3.24 Program: Drawing a half arrow (Java) This program outputs a downwards facing arrow composed of a rectangle and a right tria
ngle. The arrow dimensions are defined by user specified arrow base height, arrow base width, and arrow head width. (1) Modify the given program to use a loop to output an arrow base of height arrowBaseHeight. (1 pt) (2) Modify the given program to use a loop to output an arrow base of width arrowBaseWidth. Use a nested loop in which the inner loop draws the *’s, and the outer loop iterates a number of times equal to the height of the arrow base. (1 pt) (3) Modify the given program to use a loop to output an arrow head of width arrowHeadWidth. Use a nested loop in which the inner loop draws the *’s, and the outer loop iterates a number of times equal to the height of the arrow head. (2 pts)
1 answer:
Answer:
Here is the JAVA program:
import java.util.Scanner; // to get input from user
public class DrawHalfArrow{ // start of the class half arrow
public static void main(String[] args) { // starts of main() function body
Scanner scnr = new Scanner(System.in); //reads input
int arrowBaseHeight = 0; // stores the height of arrow base
int arrowBaseWidth = 0; // holds width of arrow base
int arrowHeadWidth = 0; // contains the width of arrow head
// prompts the user to enter arrow base height, width and arrow head width
System.out.println("Enter arrow base height: ");
arrowBaseHeight = scnr.nextInt(); // scans and reads the input as int
System.out.println("Enter arrow base width: ");
arrowBaseWidth = scnr.nextInt();
/* while loop to continue asking user for an arrow head width until the value entered is greater than the value of arrow base width */
while (arrowHeadWidth <= arrowBaseWidth) {
System.out.println("Enter arrow head width: ");
arrowHeadWidth = scnr.nextInt(); }
//start of the nested loop
//outer loop iterates a number of times equal to the height of the arrow base
for (int i = 0; i < arrowBaseHeight; i++) {
//inner loop prints the stars asterisks
for (int j = 0; j <arrowBaseWidth; j++) {
System.out.print("*"); } //displays stars
System.out.println(); }
//temporary variable to hold arrowhead width value
int k = arrowHeadWidth;
//outer loop to iterate no of times equal to the height of the arrow head
for (int i = 1; i <= arrowHeadWidth; i++)

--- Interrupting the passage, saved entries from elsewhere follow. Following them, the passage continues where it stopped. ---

Lemma user_frame a : user_range a 1 ->
  vmm_frame (k_vmm s) a = Some (if a <? RING3_USER_STACK_VIRTUAL then code_page s else stack_page s).
Proof using Hrun.
  intros [_ Ha]. destruct running_pages as [Hv Hup]. destruct user_flags_valid as (_ & _ & E6).
  assert (forall p v, vmm_data_frame (k_vmm s) p -> vmm_entry (k_vmm s) v = map_entry p user_flags ->
    a / 4096 = v / 4096 -> vmm_frame (k_vmm s) a = Some p) as H.
  { intros p v Hp E Ea. destruct (data_frame_range _ _ (proj1 Hv) Hp) as (H0 & H1 & Hal).
    unfold vmm_frame. cbv zeta. replace (vmm_entry (k_vmm s) a) with (map_entry p 6).
    2:{ rewrite <- E6, <- E. symmetry. by apply pt_entry_same_page. }
    destruct (map_entry_fields p 6) as (_ & _ & -> & _); [unfold is_u32; lia|tauto|].
    f_equal. unfold map_entry. Z.div_mod_to_equations. lia. }
  unfold RING3_USER_CODE_VIRTUAL, RING3_USER_STACK_VIRTUAL in *. destruct (Z.ltb_spec a 0x10001000).
  - apply (H _ RING3_USER_CODE_VIRTUAL); [apply Hup|apply Hup|].
    unfold RING3_USER_CODE_VIRTUAL. Z.div_mod_to_equations. lia.
  - apply (H _ RING3_USER_STACK_VIRTUAL); [apply Hup|apply Hup|].
    unfold RING3_USER_STACK_VIRTUAL. Z.div_mod_to_equations. lia.
Qed.

Lemma user_phys_byte a : user_byte s (user_phys s a).
Proof using.
  clear. unfold user_byte, user_phys, in_page. pose proof (Z.mod_pos_bound a 4096).
  destruct (a <? _); lia.
Qed.

(** A valid range is contiguous in physical memory. *)
Lemma user_phys_add a n k : user_range a n -> 0 <= k < n -> user_phys s (a + k) = user_phys s a + k.
Proof using.
  clear. intros [_ Ha] Hk. unfold user_phys, RING3_USER_CODE_VIRTUAL, RING3_USER_STACK_VIRTUAL in *.
  destruct (Z.ltb_spec a 0x10001000), (Z.ltb_spec (a + k) 0x10001000); Z.div_mod_to_equations; lia.
Qed.

Lemma wp_user_load a (Q : Z -> kernel_state -> Prop) :
  user_range a 1 -> Q (load8 (kmem s) (user_phys s a)) s -> wp (user_load8 a) Q s.
Proof using Hrun.
  intros Ha HQ. eexists _, _. split; [unfold user_load8; by rewrite user_frame|]. exact HQ.
Qed.

Lemma wp_user_store a v (Q : unit -> kernel_state -> Prop) :
  user_range a 1 -> Q tt (with_mem (store8 (user_phys s a) v (kmem s)) s) -> wp (user_store8 a v) Q s.
Proof using Hrun.
  intros Ha HQ. eexists _, _. split; [unfold user_store8; by rewrite user_frame|]. exact HQ.
Qed.

(** Changing the user's bytes keeps the invariant. *)
Lemma running_write m' :
  (forall a, ~ user_byte s a -> load8 m' a = load8 (kmem s) a) -> running (with_mem m' s) i.
Proof using Hrun.
  intros Hm. destruct Hrun as [[Hr Hf Hp Ht Hd Hc Hti Hl Hco] Hrdy Hcur].
  destruct (ring3_inv_write s m' Hr Hrdy) as [Hr' He].
  { intros a H1 H2. apply Hm. unfold user_byte. tauto. }
  split; [|done|done]. constructor; try done. apply (user_confined_same (k_vmm s)); [done|].
  intros u Hu _. by apply He.
Qed.
End Access.

Lemma user_range_sub a n k m : user_range a n -> 0 <= k -> 0 < m -> k + m <= n -> user_range (a + k) m.
Proof. unfold user_range. lia. Qed.

Lemma user_range_u32 a n : user_range a n -> is_u32 a /\ a + n < 4294967296 /\ 0 < n <= 4096.
Proof. unfold user_range, is_u32, RING3_USER_CODE_VIRTUAL, RING3_USER_STACK_VIRTUAL. lia. Qed.

(** The bytes of a user range. *)
Definition user_bytes (s : kernel_state) (a n : Z) : list Z :=
  (fun k => load8 (kmem s) (user_phys s a + k)) <$> seqZ 0 n.

Lemma user_bytes_length s a n : 0 <= n -> Z.of_nat (length (user_bytes s a n)) = n.
Proof. intros. unfold user_bytes. rewrite length_fmap, length_seqZ. lia. Qed.

Lemma user_bytes_snoc s a k : 0 <= k ->
  user_bytes s a (k + 1) = user_bytes s a k ++ [load8 (kmem s) (user_phys s a + k)].
Proof.
  intros. unfold user_bytes. rewrite seqZ_app by lia. by rewrite fmap_app.
Qed.

(** ** Copying *)

Section Copy.
Context (s : kernel_state) (i : nat) (Hrun : running s i).

Lemma copy_from_user_ok d source len :
  is_u32 source -> 0 < len <= Z.of_nat (length d) -> len < 4294967296 ->
  wp (syscall_copy_from_user d source len) (fun r s' => s' = s /\
    r = if syscall_user_buffer_is_valid source len
        then (KERNEL_OK, user_bytes s source len ++ drop (Z.to_nat len) d)
        else (KERNEL_ERROR_PERMISSION_DENIED, d)) s.
Proof using Hrun.
  intros Hs Hd Hl. unfold syscall_copy_from_user. rewrite (proj2 (Z.eqb_neq len 0)) by lia.
  destruct (syscall_user_buffer_is_valid source len) eqn:Ev; cbn [negb]; [|by apply wp_ret].
  apply user_buffer_valid_spec in Ev; [|done|unfold is_u32; lia]. wp_step.
  apply (wp_fold _ _ (fun l d' s' => s' = s /\
    d' = user_bytes s source (Z.of_nat (length l)) ++ drop (length l) d)).
  - by rewrite drop_0.
  - intros l k r d' s' E [-> ->].
    assert (seqZ 0 len !! length l = Some k) as Hk by (by rewrite E, list_lookup_middle).
    apply lookup_seqZ in Hk as [-> Hlt]. rewrite Z.add_0_l.
    rewrite (u32_small (source + _)) by (apply user_range_u32 in Ev; unfold is_u32 in *; lia).
    wp_step. apply (wp_user_load _ i Hrun); [by apply (user_range_sub _ len); [|lia..]|].
    rewrite (user_phys_add _ _ len) by (done || lia).
    pose proof (user_bytes_length s source (Z.of_nat (length l))) as Hub.
    destruct (lookup_lt_is_Some_2 d (length l)) as [x Ex]; [lia|].
    wp_step. apply (wp_array_at _ _ x).
    { rewrite Nat2Z.id, lookup_app_r by lia. rewrite lookup_drop. rewrite <- Ex. f_equal. lia. }
    apply wp_ret. split; [done|]. rewrite length_app. cbn [length].
    rewrite Nat2Z.inj_add, user_bytes_snoc, <- app_assoc by lia. rewrite Nat2Z.id.
    rewrite insert_app_r_alt by lia. f_equal.
    replace (length l - length (user_bytes s source (Z.of_nat (length l))))%nat with 0%nat by lia.
    rewrite (drop_S d x) by done. cbn. do 2 f_equal. lia.
  - intros d' s' [-> ->]. apply wp_ret. split; [done|]. rewrite length_seqZ. f_equal.
    by rewrite Z2Nat.id by lia.
Qed.

Lemma copy_to_user_ok dest source len :
  is_u32 dest -> 0 < len <= Z.of_nat (length source) -> len < 4294967296 ->
  wp (syscall_copy_to_user dest source len) (fun status s' =>
    if syscall_user_buffer_is_valid dest len then status = KERNEL_OK /\
      exists m', filled (kmem s) (user_phys s dest) (take (Z.to_nat len) source) m' /\ s' = with_mem m' s /\
        running s' i
    else status = KERNEL_ERROR_PERMISSION_DENIED /\ s' = s) s.
Proof using Hrun.
  intros Hs Hd Hl. unfold syscall_copy_to_user. rewrite (proj2 (Z.eqb_neq len 0)) by lia.
  destruct (syscall_user_buffer_is_valid dest len) eqn:Ev; cbn [negb]; [|by apply wp_ret].
  apply user_buffer_valid_spec in Ev; [|done|unfold is_u32; lia]. wp_step.
  apply (wp_for_seqZ len _ (fun k s' => exists m',
    filled (kmem s) (user_phys s dest) (take (Z.to_nat k) source) m' /\ s' = with_mem m' s /\ running s' i)); [lia| | |].
  - exists (kmem s). rewrite with_mem_self. split; [apply filled_nil|done].
  - intros k s' Hk (m' & Hf & -> & Hrun').
    destruct (lookup_lt_is_Some_2 source (Z.to_nat k)) as [b Eb]; [lia|].
    wp_step. apply (wp_array_at _ _ b); [done|].
    rewrite (u32_small (dest + _)) by (apply user_range_u32 in Ev; unfold is_u32 in *; lia).
    apply (wp_user_store _ i Hrun'); [by apply (user_range_sub _ len); [|lia..]|].
    change (user_phys (with_mem m' s)) with (user_phys s). change (kmem (with_mem m' s)) with m'.
    rewrite with_mem_twice. rewrite (user_phys_add _ _ len) by (done || lia).
    exists (store8 (user_phys s dest + k) b m').
    assert (filled (kmem s) (user_phys s dest) (take (Z.to_nat (k + 1)) source)
              (store8 (user_phys s dest + k) b m')) as Hf'.
    { replace (Z.to_nat (k + 1)) with (S (Z.to_nat k)) by lia. rewrite (take_S_r _ _ b) by done.
      replace (user_phys s dest + k) with (user_phys s dest + Z.of_nat (length (take (Z.to_nat k) source)))
        by (rewrite length_take; lia).
      by apply filled_snoc. }
    split; [done|]. split; [done|]. apply running_write; [done|]. intros a Ha.
    apply Hf'. rewrite length_take.
    destruct (decide (user_phys s dest <= a < user_phys s dest + (k + 1))) as [Hr|Hr]; [|lia].
    exfalso. apply Ha. replace a with (user_phys s (dest + (a - user_phys s dest))).
    + apply user_phys_byte.
    + rewrite (user_phys_add _ _ len) by (done || lia). lia.
  - intros s' (m' & Hf & -> & Hrun'). apply wp_ret. split; [done|]. by exists m'.
Qed.

(** ** Strings *)

(** The string at a user address: its bytes up to the NUL, which has to be among
    the first [n]; a status otherwise. *)
Fixpoint user_string (n : nat) (a : Z) : Z + list Z :=
  match n with
  | O => inl KERNEL_ERROR_INVALID_ARGUMENT
  | S n' =>
      if syscall_user_buffer_is_valid a 1 then
        let c := load8 (kmem s) (user_phys s a) in
        if c =? 0 then inr []
        else match user_string n' (a [+] 1) with inr l => inr (c :: l) | inl st => inl st end
      else inl KERNEL_ERROR_PERMISSION_DENIED
  end.

(** The loop from its [k]-th iteration on, with [pre] already copied. *)
Lemma string_loop_ok source n pre d :
  is_u32 source -> Forall (fun c => c <> 0) pre -> length d = n ->
  wp (mfold (seqZ (Z.of_nat (length pre)) (Z.of_nat n)) (fun acc i =>
      match acc with
      | inr done => mret_ (inr done)
      | inl d =>
          if negb (syscall_user_buffer_is_valid (source [+] i) 1) then
            mret_ (inr (KERNEL_ERROR_PERMISSION_DENIED, <[0%nat := 0]> d))
          else
            c <- user_load8 (source [+] i) ;;
            let d := <[Z.to_nat i := c]> d in
            mret_ (if c =? 0 then inr (KERNEL_OK, d) else inl d)
      end) (inl (pre ++ d)))
    (fun r s' => s' = s /\ match user_string n (source [+] Z.of_nat (length pre)) with
      | inr l => exists d', r = inr (KERNEL_OK, d') /\ cstr d' = pre ++ l /\ length d' = (length pre + n)%nat
      | inl st => (exists d', r = inr (st, d') /\ st <> KERNEL_OK /\ length d' = (length pre + n)%nat) \/
                  (exists d', r = inl d' /\ st = KERNEL_ERROR_INVALID_ARGUMENT /\ length d' = (length pre + n)%nat)
      end) s.
Proof using Hrun.
  intros Hs. revert pre d. induction n as [|n IH]; intros pre d Hpre Hd.
  { apply wp_ret. split; [done|]. right. exists (pre ++ d). split; [done|]. split; [done|].
    rewrite length_app. lia. }
  replace (Z.of_nat (S n)) with (Z.succ (Z.of_nat n)) by lia.
  rewrite seqZ_cons, Z.pred_succ by lia. cbn [mfold user_string].
  set (a := source [+] Z.of_nat (length pre)). wp_step.
  destruct (syscall_user_buffer_is_valid a 1) eqn:Ev; cbn [negb].
  2:{ apply wp_ret, wp_fold_stop; [done|]. split; [done|]. left. eexists. split; [done|].
      split; [done|]. rewrite length_insert, length_app. lia. }
  apply user_buffer_valid_spec in Ev; [|apply u32_range|unfold is_u32; lia].
  wp_step. apply (wp_user_load _ i Hrun); [done|]. set (c := load8 _ _). wp_step.
  destruct d as [|x d]; [done|]. rewrite Nat2Z.id.
  replace (<[length pre := c]> (pre ++ x :: d)) with ((pre ++ [c]) ++ d).
  2:{ rewrite insert_app_r_alt, Nat.sub_diag by lia. cbn. by rewrite <- app_assoc. }
  injection Hd as Hd. destruct (Z.eqb_spec c 0) as [Ec|Ec].
  - apply wp_fold_stop; [done|]. split; [done|]. eexists. split; [done|]. split.
    + rewrite <- app_assoc, Ec, app_nil_r. by apply cstr_app_nul.
    + rewrite !length_app. cbn [length]. lia.
  - specialize (IH (pre ++ [c]) d). rewrite length_app in IH. cbn [length] in IH.
    rewrite Nat2Z.inj_add in IH. change (Z.of_nat 1) with 1 in IH.
    unfold Z.succ. replace (a [+] 1) with (source [+] (Z.of_nat (length pre) + 1)).
    2:{ subst a. rewrite u32_add_l. f_equal. lia. }
    eapply wp_mono; [apply IH; [|done]|].
    + apply Forall_app. split; [done|]. by constructor.
    + intros r s' [-> Hr]. split; [done|].
      destruct (user_string n _) as [st|l].
      * destruct Hr as [(d' & ? & ? & ?)|(d' & ? & ? & ?)]; [left|right]; exists d'; split_and!; try done; lia.
      * destruct Hr as (d' & ? & Hcs & ?). exists d'. split_and!; [done| |lia]. by rewrite Hcs, <- app_assoc.
Qed.

(** [syscall_copy_user_string] computes the reference, for every pointer. *)
Lemma copy_user_string_ok n source :
  is_u32 source -> (0 < n)%nat ->
  wp (syscall_copy_user_string n source) (fun r s' => s' = s /\ length (snd r) = n /\
    match (if source =? 0 then inl KERNEL_ERROR_INVALID_ARGUMENT else user_string n source) with
    | inr l => fst r = KERNEL_OK /\ cstr (snd r) = l
    | inl st => fst r = st /\ st <> KERNEL_OK
    end) s.
Proof using Hrun.
  intros Hs Hn. unfold syscall_copy_user_string. destruct n as [|n]; [lia|].
  destruct (Z.eqb_spec source 0) as [->|Hs0]; cbn [orb Nat.eqb].
  { apply wp_ret. split; [done|]. split; [apply length_replicate|done]. }
  wp_step. pose proof (string_loop_ok source (S n) [] (replicate (S n) 0) Hs) as H.
  cbn [length app Nat.add] in H. eapply wp_mono; [apply H; [done|apply length_replicate]|].
  intros r s' [-> Hr]. clear H. change (Z.of_nat 0) with 0 in Hr. rewrite Z.add_0_r, u32_small in Hr by done.
  destruct (user_string (S n) source) as [st|l].
  - destruct Hr as [(d' & -> & Hst & Hl)|(d' & -> & -> & Hl)]; apply wp_ret; (split; [done|]).
    + done.
    + cbn [fst snd]. rewrite length_insert. done.
  - destruct Hr as (d' & -> & Hcs & Hl). by apply wp_ret.
Qed.
End Copy.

{ for(int j = k; j > 0; j--) {//inner loop to print stars
System.out.print("*"); } //displays stars
k = k - 1;
System.out.println(); } } } // continues to add more asterisks for new line
Explanation:
The program asks to enter the height of the arrow base, width of the arrow base and the width of arrow head. When asking to enter the width of the arrow head, a condition is checked that the arrow head width arrowHeadWidth should be less than or equal to width of arrow base arrowBaseWidth. The while loop keeps iterating until the user enters the arrow head width larger than the value of arrow base width.
The loop is used to output an arrow base of height arrowBaseHeight. So point (1) is satisfied.
The nested loop is being used which as a whole outputs an arrow base of width arrowBaseWidth. The inner loop draws the stars and forms the base width of the arrow, and the outer loop iterates a number of times equal to the height of the arrow. So (2) is satisfied.
A temporary variable k is used to hold the original value of arrowHeadWidth so that it keeps safe when modification is done.
The last nested loop is used to output an arrow head of width arrowHeadWidth. The inner loop forms the arrow head and prints the stars needed to form an arrow head. So (3) is satisfied.
The value of temporary variable k is decreased by 1 so the next time it enters the nested for loop it will be one asterisk lesser.
The screenshot of output is attached.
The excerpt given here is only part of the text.